At the time, Strickland had only released Windless publicly for Muzak.

== September 11 ==
On the morning of September 11, Muzak's Environmental Music System was still playing under the overhangs of 4 and 5 World Trade Center on the Austin J. Tobin Plaza during the attacks. Windless could be heard somewhere around 9:32 AM right after a rendition of She's Always a Woman, while both the North Tower and South Tower of the World Trade Center were burning, as observed in footage recorded by Jack Taliercio close to the plaza. However, the song was not very audible due to the chaos and debris falling, making it hard to identify.

Talierico later described the Muzak playing from the plaza as giving him a "bizarre, surreal feeling", as he was hearing all sorts of music while there was destruction around him.
== Recovery ==
In 2023, Mike Strickland was messaged by "a group of Gen Zs archiving the Muzak of the Twin Towers" that had played during the attacks, after one of the group its members, named W4SP online, had listened to a song of his, "Lizabeth's Lullaby", that had a "similar feeling" to Windless.
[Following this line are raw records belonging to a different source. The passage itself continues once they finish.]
(* ===== verification/SealedSpend.v ===== *)
(** * Sealing against the program's ledger

    [seal] refuses a bundle whose amount with fees does not fit the remaining
    daily budget; [finalize_session] charges what was measured, with fees
    computed on it.  This file puts the two together: a bundle sealed against
    the vault's accounts passes the program's daily check at that time for
    whatever it really spends, up to the amount it declared.  The other limits
    of the program are not looked at by [seal]. *)

From S2P Require Import Prelude SdkTypes StateResolver Composer Seal SpendLedger.

Local Open Scope Z_scope.

(** ** The fees of [finalize_session] *)

Definition checked_mul (a b : Z) : result string Z := if U64_MAX <? a * b then Throw "Overflow" else Ok (a * b).

Definition ceil_fee (amount rate : Z) : result string Z :=
  product ← checked_mul amount rate;
  sum ← checked_add product (FEE_DENOM - 1);
  Ok (sum / FEE_DENOM).

(** What leaves the vault for a measured spend. *)
Definition net_value_out (policy : PolicyConfig) (actual_spend : Z) : result string Z :=
  protocol_fee ← ceil_fee actual_spend PROTOCOL_FEE_RATE;
  developer_fee ← ceil_fee actual_spend (pol_developerFeeRate policy);
  with_protocol ← checked_add actual_spend protocol_fee;
  checked_add with_protocol developer_fee.

(** The stablecoin branch of [finalize_session]: the fees, then the caps. *)
Definition finalize_spend (to_bytes : string → list Z) (policy : PolicyConfig) (agents : list AgentEntry)
    (agent protocol : string) (now actual_spend : Z) (l : Ledger) : result string Ledger :=
  amount ← net_value_out policy actual_spend;
  finalize_charge to_bytes policy agents agent protocol now amount l.

(** Amounts whose fees stay within 64 bits: ten billion dollars. *)
Definition MAX_FEE_AMOUNT : Z := 10 ^ 16.

Lemma ceil_fee_client amount rate :
  0 ≤ amount ≤ MAX_FEE_AMOUNT → 0 ≤ rate ≤ 500 → ceil_fee amount rate = Ok (ceilFee amount rate).
Proof.
  intros Ha Hr. unfold MAX_FEE_AMOUNT in Ha. unfold ceil_fee, checked_mul, checked_add, ceilFee, FEE_DENOM.
  assert (0 ≤ amount * rate ≤ 10 ^ 16 * 500) by nia.
  destruct (Z.ltb_spec U64_MAX (amount * rate)); [unfold U64_MAX in *; lia|]. cbn [mbind result_bind].
  destruct (Z.ltb_spec U64_MAX (amount * rate + (1000000 - 1))); [unfold U64_MAX in *; lia|]. cbn [mbind result_bind].
  rewrite Z.quot_div_nonneg by lia. do 2 f_equal. lia.
Qed.

Lemma ceilFee_mono a b rate : 0 ≤ a ≤ b → 0 ≤ rate → ceilFee a rate ≤ ceilFee b rate.
Proof.
  intros Hab Hr. unfold ceilFee, FEE_DENOM. rewrite !Z.quot_div_nonneg by nia.
  apply Z.div_le_mono; [lia|]. nia.
Qed.

Lemma ceilFee_small amount rate :
  0 ≤ amount ≤ MAX_FEE_AMOUNT → 0 ≤ rate ≤ 500 → 0 ≤ ceilFee amount rate ≤ MAX_FEE_AMOUNT.
Proof.
  intros Ha Hr. pose proof (ceilFee_bounds amount rate ltac:(lia) ltac:(lia)) as Hb.
  unfold FEE_DENOM, MAX_FEE_AMOUNT in *. nia.
Qed.

Lemma net_value_out_client policy actual :
  0 ≤ actual ≤ MAX_FEE_AMOUNT → 0 ≤ pol_developerFeeRate policy ≤ 500 →
  net_value_out policy actual =
    Ok (actual + ceilFee actual PROTOCOL_FEE_RATE + ceilFee actual (pol_developerFeeRate policy)).
Proof.
  intros Ha Hr. unfold net_value_out.
  rewrite !ceil_fee_client by (done || (unfold PROTOCOL_FEE_RATE; lia)). cbn [mbind result_bind].
  pose proof (ceilFee_small actual PROTOCOL_FEE_RATE Ha ltac:(unfold PROTOCOL_FEE_RATE; lia)).
  pose proof (ceilFee_small actual (pol_developerFeeRate policy) Ha Hr).
  unfold checked_add, MAX_FEE_AMOUNT in *.
  destruct (Z.ltb_spec U64_MAX (actual + ceilFee actual PROTOCOL_FEE_RATE)); [unfold U64_MAX in *; lia|].
  cbn [mbind result_bind].
  destruct (Z.ltb_spec U64_MAX (actual + ceilFee actual PROTOCOL_FEE_RATE + ceilFee actual (pol_developerFeeRate policy)));
    [unfold U64_MAX in *; lia|done].
Qed.

(** The budget a resolved state carries. *)
Lemma resolved_budget enc vault policy t overlay usdc usdt agent now state :
  resolveVaultState enc (Some vault) (Some policy) (Some t) overlay usdc usdt agent now = Ok state →
  rs_policy state = policy ∧
  rs_globalBudget state = budget_of (getRolling24hUsd t now) (pol_dailySpendingCapUsd policy).
Proof. unfold resolveVaultState. by intros ([a b] & _ & [= <-])%bind_Ok_inv. Qed.

Lemma within_budget_passes t policy now amount :
  widths_ok t → clock_ok now → 0 < amount → pol_dailySpendingCapUsd policy ≤ U64_MAX →
  amount ≤ remaining (budget_of (getRolling24hUsd t now) (pol_dailySpendingCapUsd policy)) →
  daily_check policy now amount t = Ok tt.
Proof.
  intros Ht Hnow Ha Hcap Hb. unfold daily_check, checked_add. rewrite (rolling_agrees t now Ht Hnow).
  unfold budget_of in Hb. cbn [remaining] in Hb.
  destruct (Z.ltb_spec (getRolling24hUsd t now) (pol_dailySpendingCapUsd policy)); [|lia].
  destruct (Z.ltb_spec U64_MAX (getRolling24hUsd t now + amount)); [lia|]. cbn [mbind result_bind].
  destruct (Z.ltb_spec (pol_dailySpendingCapUsd policy) (getRolling24hUsd t now + amount)); [lia|done].
Qed.

(** C9: Sealing implies the daily check.  When [seal] accepts a spend against
    the state resolved from the vault's accounts, the program's daily check,
    on those accounts and at that time, accepts whatever the bundle then
    really spends up to the declared amount, with the fees the program
    computes on it. *)
Theorem sealed_spend_passes_the_daily_check w params r enc vault policy t overlay usdc usdt now actual :
  seal w params = Ok r →
  resolve_state w params =
    resolveVaultState enc (Some vault) (Some policy) (Some t) overlay usdc usdt (sp_agent params) now →
  widths_ok t → clock_ok now → pol_dailySpendingCapUsd policy ≤ U64_MAX →
  0 ≤ pol_developerFeeRate policy ≤ 500 → 0 < actual ≤ sp_amount params → sp_amount params ≤ MAX_FEE_AMOUNT →
  ∃ out, net_value_out policy actual = Ok out ∧ actual ≤ out ∧ daily_check policy now out t = Ok tt.
Proof.
  intros [p]%seal_Ok Hres Ht Hnow Hcap Hrate Hact Hmax.
  pose proof (pt_checked _ _ _ p) as Hc. pose proof (sc_state _ _ _ _ Hc) as Hstate.
  rewrite Hres in Hstate. apply resolved_budget in Hstate as [Hpol Hbud].
  pose proof (sc_headroom _ _ _ _ Hc ltac:(lia)) as Hroom. unfold totalWithFees in Hroom. rewrite Hbud, Hpol in Hroom.
  pose proof (ceilFee_mono actual (sp_amount params) PROTOCOL_FEE_RATE ltac:(lia) ltac:(done)).
  pose proof (ceilFee_mono actual (sp_amount params) (pol_developerFeeRate policy) ltac:(lia) ltac:(lia)).
  pose proof (ceilFee_small actual PROTOCOL_FEE_RATE ltac:(lia) ltac:(unfold PROTOCOL_FEE_RATE; lia)).
  pose proof (ceilFee_small actual (pol_developerFeeRate policy) ltac:(lia) Hrate).
  rewrite net_value_out_client by (done || lia). eexists. split; [done|]. split; [lia|].
  apply within_budget_passes; try done; lia.
Qed.

(** ** A concrete seal *)

Definition with_resolve (w : World) (r : result js_exn ResolvedVaultState) : World := {|
  w_hookSkips := w_hookSkips w; w_cacheAgeMs := w_cacheAgeMs w; w_resolve := r; w_plugins := w_plugins w;
  w_deriveAta := w_deriveAta w; w_bytesToAddress := w_bytesToAddress w;
  w_getProgramDataAddress := w_getProgramDataAddress w; w_fetch := w_fetch w; w_blockhash := w_blockhash w;
  w_altVerified := w_altVerified w; w_accountData := w_accountData w; w_cuLimitIx := w_cuLimitIx w;
  w_cuPriceIx := w_cuPriceIx w; w_validateIx := w_validateIx w; w_finalizeIx := w_finalizeIx w;
  w_wire := w_wire w; w_sha256 := w_sha256 w |}.

Definition demo_resolved : result js_exn ResolvedVaultState :=
  resolveVaultState (λ _, []) (Some (rs_vault Demo.state)) (Some (rs_policy Demo.state))
    (Some (new_tracker [])) None None None (sp_agent Demo.params) 600.

Definition demo_seal_world : World := with_resolve Demo.world demo_resolved.

Lemma sealed_spend_passes_the_daily_check_witness :
  is_ok (seal demo_seal_world Demo.params) = true ∧
  ∃ out, net_value_out (rs_policy Demo.state) 900000 = Ok out ∧ 900000 ≤ out ∧
         daily_check (rs_policy Demo.state) 600 out (new_tracker []) = Ok tt.
Proof.
  destruct (seal demo_seal_world Demo.params) as [r|] eqn:Hseal; [|vm_compute in Hseal; discriminate Hseal].
  split; [reflexivity|].
  refine (sealed_spend_passes_the_daily_check demo_seal_world Demo.params r (λ _, [])
    (rs_vault Demo.state) (rs_policy Demo.state) (new_tracker []) None None None 600 900000 Hseal eq_refl
    _ _ _ _ _ _).
  - constructor; [reflexivity|apply Forall_replicate; vm_compute; intuition discriminate|vm_compute; intuition discriminate].
  - split; [lia|vm_compute; discriminate].
  - vm_compute. discriminate.
  - vm_compute. intuition discriminate.
  - vm_compute. intuition discriminate.
  - vm_compute. discriminate.
Defined.

(** ** What [seal] leaves to the program *)

Definition tight_policy : PolicyConfig := {|
  pol_dailySpendingCapUsd := 2000000; pol_maxTransactionSizeUsd := 500000;
  pol_hasProtocolCaps := false; pol_protocols := [JUPITER_PROGRAM]; pol_protocolCaps := [];
  pol_protocolMode := 1; pol_protocolHashes := []; pol_developerFeeRate := 500;
  pol_stableBalanceFloor := 0; pol_policyVersion := 3; pol_destinationMode := 0;
  pol_allowedDestinations := []; pol_timelockDuration := 3600; pol_maxSlippageBps := 100;
  pol_sessionExpirySeconds := 60; pol_cosignRequired := false; pol_cosignSessionPubkey := "";
  pol_perRecipientDailyCapUsd := 0; pol_operatorGrantDelaySeconds := 0; pol_destinationGraylist := [] |}.

(** [seal] looks at the daily cap only.  A bundle above the vault's limit
    per transaction is sealed without complaint, and the program then refuses
    it: the agent learns of the limit by paying for a failed transaction. *)
Theorem seal_leaves_the_transaction_limit :
  is_ok (seal (with_resolve Demo.world
    (resolveVaultState (λ _, []) (Some (rs_vault Demo.state)) (Some tight_policy)
       (Some (new_tracker [])) None None None (sp_agent Demo.params) 600)) Demo.params) = true ∧
  finalize_spend (λ _, []) tight_policy (av_agents (rs_vault Demo.state)) (sp_agent Demo.params) JUPITER_PROGRAM
    600 (sp_amount Demo.params) {| ld_tracker := new_tracker []; ld_overlay := ld_overlay demo_ledger |} =
  Throw "TransactionTooLarge".
Proof. split; vm_compute; reflexivity. Qed.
The group had initially had named the song "Ice Cream" as a tentative name.

The member had sent Strickland a email with the footage that contained the song from September 11. He had originally forgotten entirely about the song; his wife initially listened to the audio, but couldn't tell if it was his song or not. She then had Strickland listen to the song on the footage, to which he recognized it as one of his own songs. Strickland initially recognized it as On the Wind, which he released in 1998. However, he then noticed it was "not quite the right song", due to how certain things were different like where the saxophones made an entrance, specifically from a 9th interval where he goes into a sax solo. He and W4SP then realized there must have been another version that existed of On the Wind. Strickland stopped exchanging emails after that, as he was reaching around to other people which he was working with around that time about the song.

The group also had a internal disagreement on whether to contact Jack Taliercio about the song, with some members having concerns about him not taking it well if they asked about it. Eventually, someone commented that they had identified music audible in his footage on Taliercio's Facebook page, to which Taliercio responded with a sad-face emoji. Upon hearing the footage with the song, Taliercio initially believed that it had been added to the footage later, rather than being ambient music from the World Trade Center's Muzak system. The group that was searching for these songs had feared the track was added to the footage later after this statement, and that they were searching for a so called red herring-song; Talierico revisited his own footage of the event, and confirmed that the piano keys that were heard were actually in the footage and not later added in. In a interview, he additionally expressed that "the interest in the project may be greater than what they imagine", due to it being music that played repeatedly daily and weekly for both those working and visiting the towers.

Strickland's final halt in communication was because he was waiting on a response from an old producer of his to contact him back; eventually, W4SP sent a follow-up email to Strickland, telling him "You wouldn’t believe how many people are waiting for this song.". This gave Strickland a new determination to find the song.

Strickland went searching in his attic's music archives for the song out of curiosity. The second digital audio tape he had picked "out of 60+ tapes" contained Windless; he then proceeded to send the song to the group. Windless was then uploaded to YouTube as a unofficial release in April of 2023.

== Release ==
Strickland officially released the song as a single on September 11, 2023. Its title was changed to Windless (Dedication), in memory of "the beautiful souls that lost their lives that day" 22 years prior. Strickland described his song its original title and its actual title with Muzak as being "quite ironic", due to the song playing shortly prior to the collapse of the World Trade Center.